The GluN1 antibody was validated by western blotting experiments showing it detected a
band at the correct molecular weight, and detection could be blocked by preabsorption
with a neutralizing peptide. Additionally, knock down of GluN1 using miRNA resulted in
diminished labeling of GluN1. At the ultrastructural level, substance P and GluN1 were
colocalized to axons terminals in the RVM of both CFA and saline treated rats.
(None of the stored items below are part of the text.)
Definition sample_materialised :=
  ribon_boot_module_bundle_materialize (Some sample_bundle) (Some sample_bundle_layout)
    (Some (replicate 2 zero_module)) (Some (replicate 2 (mkBacking 0 0))) 2 true.

Lemma module_bundle_sound_witness :
  sample_materialised = (BUNDLE_OK, Some (component_module <$> sample_components),
    Some [mkBacking 0x10000 0x2000; mkBacking 0x12000 0x1000], 2) /\
  modules_ok (component_module <$> sample_components).
Proof.
  assert (E : sample_materialised = (BUNDLE_OK, Some (component_module <$> sample_components),
    Some [mkBacking 0x10000 0x2000; mkBacking 0x12000 0x1000], 2)) by (vm_compute; reflexivity).
  split; [exact E|].
  refine (proj1 (proj2 (proj2 (proj2 (proj2 (proj2 (proj2 (module_bundle_sound sample_bundle
    sample_bundle_layout _ _ _ _ _ sample_components _ _ _ _ _ E)))))))); try reflexivity.
  - repeat constructor; vm_compute; congruence.
  - vm_compute. split; congruence.
Defined.
(** The operations boot uses are functions; [direct_high_page_table_pages] reads the
    plan only, and the page tables [prepare_direct_high_entry] writes are the world's. *)
Record RibonArchOps (W : Type) := mkArchOps {
  archops_size : Z;
  archops_abi_version : Z;
  archops_capabilities : Z;
  archops_descriptor : option RibonArchDescriptor;
  archops_validate_direct_load : option (option RibonArchDescriptor -> option RibonValidatedImage ->
    option RibonDirectLoadPlan -> RibonArchOperationStatus * option RibonDirectLoadPlan);
  archops_cache_sync : Z;
  archops_normalize_privilege : Z;
  archops_direct_high_page_table_pages : option (option RibonDirectLoadPlan -> Z);
  archops_prepare_direct_high_entry : option (option RibonDirectLoadPlan -> Z -> Z -> W ->
    W * (RibonArchDirectHighStatus * RibonArchDirectHighHandoff));
  archops_prepare_entry : option (option RibonArchDescriptor -> option RibonEntryInvocation ->
    RibonArchOperationStatus * RibonPreparedEntry);
  archops_transfer_prepared : Z;
  archops_halt : Z;
  archops_reset : Z;
  archops_monotonic_counter : Z;
}.
Arguments mkArchOps {W}.
Arguments archops_size {W}.
Arguments archops_abi_version {W}.
Arguments archops_capabilities {W}.
Arguments archops_descriptor {W}.
Arguments archops_validate_direct_load {W}.
Arguments archops_cache_sync {W}.
Arguments archops_normalize_privilege {W}.
Arguments archops_direct_high_page_table_pages {W}.
Arguments archops_prepare_direct_high_entry {W}.
Arguments archops_prepare_entry {W}.
Arguments archops_transfer_prepared {W}.
Arguments archops_halt {W}.
Arguments archops_reset {W}.
Arguments archops_monotonic_counter {W}.
Definition boot_deadline_begin (sel : BootSelection W) (requested_ms : Z) :
    BM (RibonBootStatus + RibonBootDeadline) :=
  if service_operations_size (sel_timer sel) !=? sizeof_RibonMonotonicTimerServiceOperations
  then mret (inl BOOT_MISSING_CAPABILITY)
  else
    match timer_operations P (sel_timer sel) with
    | None => mret (inl BOOT_TIMEOUT)
    | Some operations =>
      if (timer_size operations !=? sizeof_RibonMonotonicTimerServiceOperations) ||
         (timer_abi_version operations !=? RIBON_SERVICE_ABI_VERSION) ||
         (timer_frequency_hz operations =? 0)
      then mret (inl BOOT_TIMEOUT)
      else
        match timer_now operations with
        | None => mret (inl BOOT_TIMEOUT)
        | Some now =>
          '(status, start) ← call now (fun r => ENow (fst r) (snd r));
          if status !=? RIBON_SERVICE_STATUS_OK then mret (inl BOOT_TIMEOUT)
          else
            let limit :=
              if (requested_ms =? 0) || (requested_ms >? UINT64_MAX / timer_frequency_hz operations)
              then UINT64_MAX
              else
                let numerator := requested_ms * timer_frequency_hz operations in
                let limit := numerator / 1000 + (if numerator mod 1000 !=? 0 then 1 else 0) in
                if limit =? 0 then 1 else limit in
            mret (inr (mkDeadline start limit
              (if start >? UINT64_MAX - limit then UINT64_MAX else start + limit)))
        end
    end.

(** Whether the callback ended within its deadline. *)
Definition boot_deadline_end (sel : BootSelection W) (deadline : RibonBootDeadline) : BM RibonBootStatus :=
  match timer_operations P (sel_timer sel) with
  | None => mret BOOT_TIMEOUT
  | Some operations =>
    match timer_now operations with
    | None => mret BOOT_TIMEOUT
    | Some now =>
      '(status, ticks) ← call now (fun r => ENow (fst r) (snd r));
      if (status !=? RIBON_SERVICE_STATUS_OK) || (ticks <? deadline_start_ticks deadline) ||
         (ticks - deadline_start_ticks deadline >? deadline_limit_ticks deadline)
      then mret BOOT_TIMEOUT
      else mret BOOT_OK
    end
  end.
While no
overt differences were observed in the two treatment conditions, a quantitative
component would have to be incorporated into the present study to make any conclusive
statements. This finding identifies a means by which NMDA receptors may regulate
substance P release in the RVM, a topic that is explored in more depth in chapter IV of
this thesis.
Introduction
The relationship between the substance P and glutamate receptor signaling system,
especially the NMDA receptor, has been the subject of intense investigation. Some of the
first evidence suggesting a relationship was data showing that combined microiontophoretic application of substance P and NMDA resulted in sensitization of
spinothalamic neurons long after substance P was removed [127]. Responses to
52
intraplantar formalin are also enhanced in response to combined intrathecal
administration of NMDA and substance P. No enhancement is observed when either
substance P or NMDA is administered alone [128]. Additionally, incubation of spinal
cord slices with NMDA results in substance P release, evidenced by internalization of the
NK1 receptor, likely subsequent to substance P release [134-136]. This NK1
internalization was blocked by NMDA receptor antagonists, suggesting NMDA receptors
are involved in this release of substance P. Capsaicin evoked substance P release is also
blocked by NMDA receptor antagonists [137], indicating the involvement of NMDA
receptors in substance P release evoked by various stimuli. More recently, ultrastructural
data from the spinal cord has shown NMDA receptors are expressed on the same
presynaptic terminals containing substance P [138]. This finding provides anatomical
evidence for a mechanism by which NMDA receptors can regulate substance P release.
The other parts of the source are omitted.